Coyote est parti dans le centre commercial d’à coté renverser les caddies, faire jaillir les vêtements en gerbe dans les rayons, pique-niquer sur les manèges, démonter les meubles à coups de hache, casser les vitrines qui coupent les yeux de ce qu’ils voient.

Coyote réalise les promesses qu’il tient, il détruit celles qui nous tiennent. Qui nous tiennent dans des désirs qui se cognent contre eux-mêmes et dont les bleus font naître la peur en leur coeur. Des désirs apeurés devant des murs vitrés, le trompe-l’oeil de la liberté. Coyote voit ce qu’il voit, casse ce qu’il casse, il entend le bruit de murailles que font les vitrines en tombant, il voit dans les ruines ce que la transparence cachait, le mur et le désir de voir au delà.

Coyote walk with you like fire, il brule tes traces au fur et à mesure.

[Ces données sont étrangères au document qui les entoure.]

(** * AmbiDream: the background-task core of the sleep tracker

    A shallow embedding of [tracker/models.py], [tracker/google_calendar.py],
    [tracker/notifications.py], [tracker/tasks.py] and the views of
    [tracker/views.py] that use them, and the properties of the duration
    calculator, the statistics aggregator, the reminder scheduler and the
    calendar sync adapter.

    Conventions of the embedding.
    - A database table is the list of its rows, in the order the store
      yields them.  A queryset is a [filter] over that list.
    - An aware [datetime] (settings: [USE_TZ = True], [TIME_ZONE = 'UTC'])
      is its number of microseconds since 1970-01-01T00:00:00Z; a [date] is
      its number of days since 1970-01-01.
    - A [Decimal] is the rational it denotes; its division rounds to the
      28 significant digits of the default context, and a column with
      two decimal places holds the value rounded to them.  A Python
      [float] is an IEEE binary64 value ([spec_float] with 53 bits of
      precision).
    - The statistics tasks, the weekly report and the summary read the
      clock once in what they compute, the instant [now].  The reminder
      tasks read it again at every [timezone.now()]; they are given the
      sequence of the instants their reads return.
    - [user.profile] is the row of [UserProfile] of the user when there
      is one; without one the access raises and [hasattr] is false.
    - The mail transport and the calendar API are oracles handed to the
      tasks; what a task sends to them is logged in the state it returns.
    - A task that can raise returns an [outcome]: the writes made before
      the exception stay in the state, as each [save()] is its own
      transaction.
    - The keywords of a [filter()] call are taken as the source spells
      them and resolved against the fields of the model, as Django does:
      a keyword that names no field raises [FieldError].  Where the text
      of the source does not parse (a [;] for the [:] of a dictionary
      entry) it is read as the only thing it can stand for. *)

From Stdlib Require Import ZArith QArith Qround Qabs Qpower Lqa.
From Stdlib Require Import List Permutation Bool String Ascii Lia.
From Stdlib Require Import Floats.SpecFloat.
Import ListNotations.

Local Open Scope Z_scope.

(* ------------------------------------------------------------------ *)
(** ** Exceptions and outcomes *)

Inductive exn : Type :=
| UnboundLocalError (name : string)
| MultipleObjectsReturned
| DoesNotExist
| RelatedObjectDoesNotExist
| FieldError
| IntegrityError
| HttpError
| OtherError (msg : string).

(** The result of running a task body on a state: it ran to its end, or an
    exception left it with the state reached so far. *)
Inductive outcome (S : Type) : Type :=
| Done (s : S)
| Raised (e : exn) (s : S).

Arguments Done {S} s.
Arguments Raised {S} e s.

Definition final {S : Type} (o : outcome S) : S :=
  match o with
  | Done s => s
  | Raised _ s => s
  end.

(** [for x in xs: body] over a state. *)
Fixpoint for_each {A S : Type} (body : A -> S -> outcome S)
         (xs : list A) (s : S) : outcome S :=
  match xs with
  | [] => Done s
  | x :: rest =>
      match body x s with
      | Done s' => for_each body rest s'
      | Raised e s' => Raised e s'
      end
  end.

(* ------------------------------------------------------------------ *)
(** ** Dates and times *)

Module Clock.

Definition datetime := Z.
Definition date := Z.
Definition timedelta := Z.

Record time : Type := mk_time {
  hour : Z;
  minute : Z;
  second : Z;
  microsecond : Z
}.

Definition us_per_second : Z := 1000000.
Definition us_per_minute : Z := 60 * us_per_second.
Definition us_per_hour : Z := 60 * us_per_minute.
Definition us_per_day : Z := 24 * us_per_hour.

(** [dt.date()] *)
Definition date_of (t : datetime) : date := t / us_per_day.

(** [dt.time()] *)
Definition time_of (t : datetime) : time :=
  let r := t mod us_per_day in
  {| hour := r / us_per_hour;
     minute := (r / us_per_minute) mod 60;
     second := (r / us_per_second) mod 60;
     microsecond := r mod us_per_second |}.

(** [d.weekday()]: Monday is 0; 1970-01-01 was a Thursday. *)
Definition weekday (d : date) : Z := (d + 3) mod 7.

(** [d - timedelta(days=n)] *)
Definition minus_days (d : date) (n : Z) : date := d - n.

Definition plus_days (d : date) (n : Z) : date := d + n.

(** What the successive calls of [timezone.now()] of one run return:
    the k-th call returns [reads k]. *)
Definition Reads := nat -> datetime.

(** [datetime(1970,1,1) + days, h:m] for writing examples. *)
Definition at_ (day h m : Z) : datetime :=
  day * us_per_day + h * us_per_hour + m * us_per_minute.

End Clock.

(* ------------------------------------------------------------------ *)
(** ** Python floats, as far as [round(td.total_seconds() / 3600, 2)]
       needs them *)

Module PyFloat.

Definition prec : Z := 53.
Definition emax : Z := 1024.

(** An integer as the operand of a correctly rounded division. *)
Definition of_int (z : Z) : spec_float :=
  match z with
  | Z0 => S754_zero false
  | Zpos p => S754_finite false p 0
  | Zneg p => S754_finite true p 0
  end.

(** [a / b] on two ints: the binary64 nearest the quotient. *)
Definition int_truediv (a b : Z) : spec_float :=
  SFdiv prec emax (of_int a) (of_int b).

(** [x / n] for a float [x] and a small int [n]. *)
Definition truediv (x : spec_float) (n : Z) : spec_float :=
  SFdiv prec emax x (binary_normalize prec emax n 0 false).

(** [timedelta.total_seconds()]:
    [(days * 86400 + seconds) * 10**6 + microseconds) / 10**6]. *)
Definition total_seconds (td : Clock.timedelta) : spec_float :=
  int_truediv td (10 ^ 6).

(** [a / b] rounded to the nearest integer, ties to even, for [0 < b]. *)
Definition div_half_even (a b : Z) : Z :=
  let q := a / b in
  let r := a mod b in
  match (2 * r ?= b) with
  | Lt => q
  | Gt => q + 1
  | Eq => if Z.even q then q else q + 1
  end.

(** The integer nearest [100 * x], ties to even, of a finite [x]. *)
Definition hundredths (x : spec_float) : Z :=
  match x with
  | S754_finite s m e =>
      let n := match e with
               | Zneg p => div_half_even (Zpos m * 100) (2 ^ Zpos p)
               | _ => Zpos m * 100 * 2 ^ e
               end in
      if s then - n else n
  | _ => 0
  end.
(** The state of a command's loop over the nodes of [canvasData], the
    pairs [done] of a node and a direction being dealt with: the file holds
    a canvas that extends [canvasData] by the nodes [added]; [existingPaths]
    are the documents on it; the flag is set exactly when a node was added;
    every added document is new and linked from a node that was dealt with;
    and every link of a node that was dealt with is on the canvas. *)
Definition commandInv (app : App) (canvasData : CanvasData)
    (done : CanvasNode -> Direction -> Prop) (st : CommandState) : Prop :=
  exists current added,
    canvas_file st = Json current /\
    canvas_nodes current = canvas_nodes canvasData ++ added /\
    (forall p, p ∈ existingPaths st <-> p ∈ node_file <$> canvas_nodes current) /\
    (expanded st = true <-> added <> []) /\
    (forall p, p ∈ node_file <$> added ->
       (p ∉ node_file <$> canvas_nodes canvasData) /\
       exists node direction,
         done node direction /\ node ∈ canvas_nodes canvasData /\
         linkedFrom app node direction p) /\
    (forall node direction p,
       done node direction -> linkedFrom app node direction p ->
       p ∈ node_file <$> canvas_nodes current).

(** The content [content'] keeps what [content] holds: text that does not
    parse is left as it is, and a canvas is only extended. *)
Definition keeps (content content' : FileContent) : Prop :=
  match content with
  | Malformed _ => content' = content
  | Json canvasData =>
      exists canvasData', content' = Json canvasData' /\ extends canvasData canvasData'
  end.

(** What the normalisation of a directory is about: a slash at the start,
    a slash at the end, a backslash anywhere. *)
Definition startsWithSlash (s : string) : bool :=
  match s with
  | EmptyString => false
  | String c _ => Ascii.eqb c slash
  end.

Fixpoint endsWithSlash (s : string) : bool :=
  match s with
  | EmptyString => false
  | String c EmptyString => Ascii.eqb c slash
  | String _ rest => endsWithSlash rest
  end.

Fixpoint hasBackslash (s : string) : bool :=
  match s with
  | EmptyString => false
  | String c rest => Ascii.eqb c backslash || hasBackslash rest
  end.

(** The layer holds the centre file alone or not at all. *)
Definition seedAlone (centerFile : TFile) (layer : Layer) : Prop :=
  (forall n, n ∈ layer -> path (file n) = path centerFile) \/
  (forall n, n ∈ layer -> path (file n) <> path centerFile).

(** The node is in the column of the layer [layerIndex]. *)
Definition inColumn (settings : CanvasAutoGenSettings) (centerLayerIndex : Z)
    (layerIndex : nat) (n : CanvasNode) : Prop :=
  (node_x n ==
   canvasWidth settings / 2
   + inject_Z (Z.of_nat layerIndex - centerLayerIndex) * horizontalSpacing)%Q.

(** The state of the placement loops inside the layer [layerIndex], at the
    inner index [nodeInLayerIndex]: after the centre node come nodes in the
    columns of earlier layers and nodes of this layer at earlier slots, none
    in the column of the centre layer, and no two nodes overlap. *)
Definition placedClear (settings : CanvasAutoGenSettings) (activeFile : TFile)
    (centerLayerIndex : Z) (layerIndex : nat) (layerStartY : Q)
    (nodeInLayerIndex : nat) (st : PlaceState) : Prop :=
  (exists rest,
     placed st = {| node_id := "center-node"; node_type := "file";
                    node_file := path activeFile;
                    node_x := (canvasWidth settings / 2)%Q;
                    node_y := (canvasHeight settings / 2)%Q;
                    node_width := nodeWidth; node_height := nodeHeight |} :: rest /\
     forall n, n ∈ rest ->
       (exists i, i < layerIndex /\ Z.of_nat i <> centerLayerIndex /\
                  inColumn settings centerLayerIndex i n) \/
       (Z.of_nat layerIndex <> centerLayerIndex /\
        inColumn settings centerLayerIndex layerIndex n /\
        exists j, j < nodeInLayerIndex /\
          (node_y n == layerStartY + inject_Z (Z.of_nat j) * verticalSpacing)%Q)) /\
  noOverlap (placed st).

Quand tu parles, la guerre est ouverte, chaque mot veut gagner, même les syllabes. Ton souffle, ton larynx, tes cordes vocales, imposent jusqu’à ta bouche, la paix au sein des sons et forment des bataillons plus ou moins bien ordonnés, mais au contact de l’air ils deviennent de l’alphabet et se répandent comme une trainée de poudre dans la steppe. Coyote est dans ton dos et jette des allumettes, sans lui le danger planerait éternellement, les coeurs seraient définitivement suspendus, à défaut d’allumettes, il exerce son souffle ou sort sa loupe.

Coyote walk with us, purificateur d’espace, Atilla des conséquences. Il nettoie les scènes de crime que laisse chaque mot. il sort les cadavres des placards, vide les rues…

Par le chaos Coyote appelle Dieu à recommencer.